Reproduce exactly the lines below from the one containing "off).2 = Some SEOF." through the one containing "destruct (lenZ got =? blen); [by left|].", including both, and nothing else.
╭──
Lemma chunks_ReadAt_readable s cs : readable s →
  (∀ off d, (off, d) ∈ cs → res_view s !! chunkPath hash (FormatInt off) = Some d) →
  ∀ blen off, 0 ≤ blen → (chunks_ReadAt s (map namedOf cs) blen off).2 = None ∨ (chunks_ReadAt s (map namedOf cs) blen off).2 = Some SEOF.
Proof.
  intros Hr. induction cs as [|[o d] cs IH]; intros Hv blen off Hb; [by right|]. cbn [map chunks_ReadAt namedOf fst].
  assert (Hv' : ∀ off d, (off, d) ∈ cs → res_view s !! chunkPath hash (FormatInt off) = Some d) by (intros; apply Hv; set_solver).
  destruct (Z.ltb_spec off o) as [|Ho]; [by apply IH|]. pose proof (Hv o d ltac:(set_solver)) as Hd.
  pose proof (rd_readAt s Hr _ d blen (off - o) Hd ltac:(lia) Hb) as He.
  pose proof (res_readAt s _ d blen (off - o) Hd ltac:(lia) Hb) as [[Hp _] _].
  destruct (res_ReadAt s _ blen (off - o)) as [got err]. cbn [fst snd] in *.
  apply prefix_length in Hp. unfold range in Hp. rewrite length_take in Hp.
  destruct (lenZ got =? blen); [by left|].
  specialize (IH Hv' (blen - lenZ got) (off + lenZ got) ltac:(unfold lenZ in *; lia)).
  destruct He as [->| ->]; by destruct (chunks_ReadAt s _ _ _).
Qed.

(** All of what was asked for, or all there is and [io.EOF]. *)
Definition readsAll (D : list Z) (len off : Z) (r : readerBytes) : Prop :=
  r.1 = range D off len ∧ (lenZ r.1 < len → r.2 = Some SEOF).

Lemma readsPart_all D len off r : readsPart D len off r → r.2 = None ∨ r.2 = Some SEOF → readsAll D len off r.
Proof.
  intros H He. assert (E : r.1 = range D off len) by (destruct He as [He|He]; [by apply readsPart_full|by apply H]).
  split; [done|]. intros Hs. destruct He as [He|He]; [|done]. destruct H as [[_ Hn] _]. specialize (Hn He). lia.
Qed.

Lemma readable_Completion s c : readable s → res_view s !! completed = Some c →
  Complete (res_Completion hash mpLength s) = (lenZ c =? mpLength).
Proof.
  intros Hr Hv. unfold res_Completion. cbn [Complete]. destruct (rd_stat s Hr _ c Hv) as [z Hz]. rewrite Hz.
  apply res_stat in Hz as (c' & Hc' & ->). by simplify_eq.
Qed.

(** What a piece gives when no read fails. *)
Definition gives (s : S) (D : list Z) : Prop :=
  piece_WriteTo hash mpLength s = Ok (D, None) ∧
  ∀ blen off, 0 ≤ blen → 0 ≤ off → ∃ r, piece_ReadAt hash mpLength s blen off = Ok r ∧ readsAll D blen off r.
╰──
_Task output_
  ∀ blen off, 0 ≤ blen → (chunks_ReadAt s (map namedOf cs) blen off).2 = None ∨ (chunks_ReadAt s (map namedOf cs) blen off).2 = Some SEOF.
Proof.
  intros Hr. induction cs as [|[o d] cs IH]; intros Hv blen off Hb; [by right|]. cbn [map chunks_ReadAt namedOf fst].
  assert (Hv' : ∀ off d, (off, d) ∈ cs → res_view s !! chunkPath hash (FormatInt off) = Some d) by (intros; apply Hv; set_solver).
  destruct (Z.ltb_spec off o) as [|Ho]; [by apply IH|]. pose proof (Hv o d ltac:(set_solver)) as Hd.
  pose proof (rd_readAt s Hr _ d blen (off - o) Hd ltac:(lia) Hb) as He.
  pose proof (res_readAt s _ d blen (off - o) Hd ltac:(lia) Hb) as [[Hp _] _].
  destruct (res_ReadAt s _ blen (off - o)) as [got err]. cbn [fst snd] in *.
  apply prefix_length in Hp. unfold range in Hp. rewrite length_take in Hp.
  destruct (lenZ got =? blen); [by left|].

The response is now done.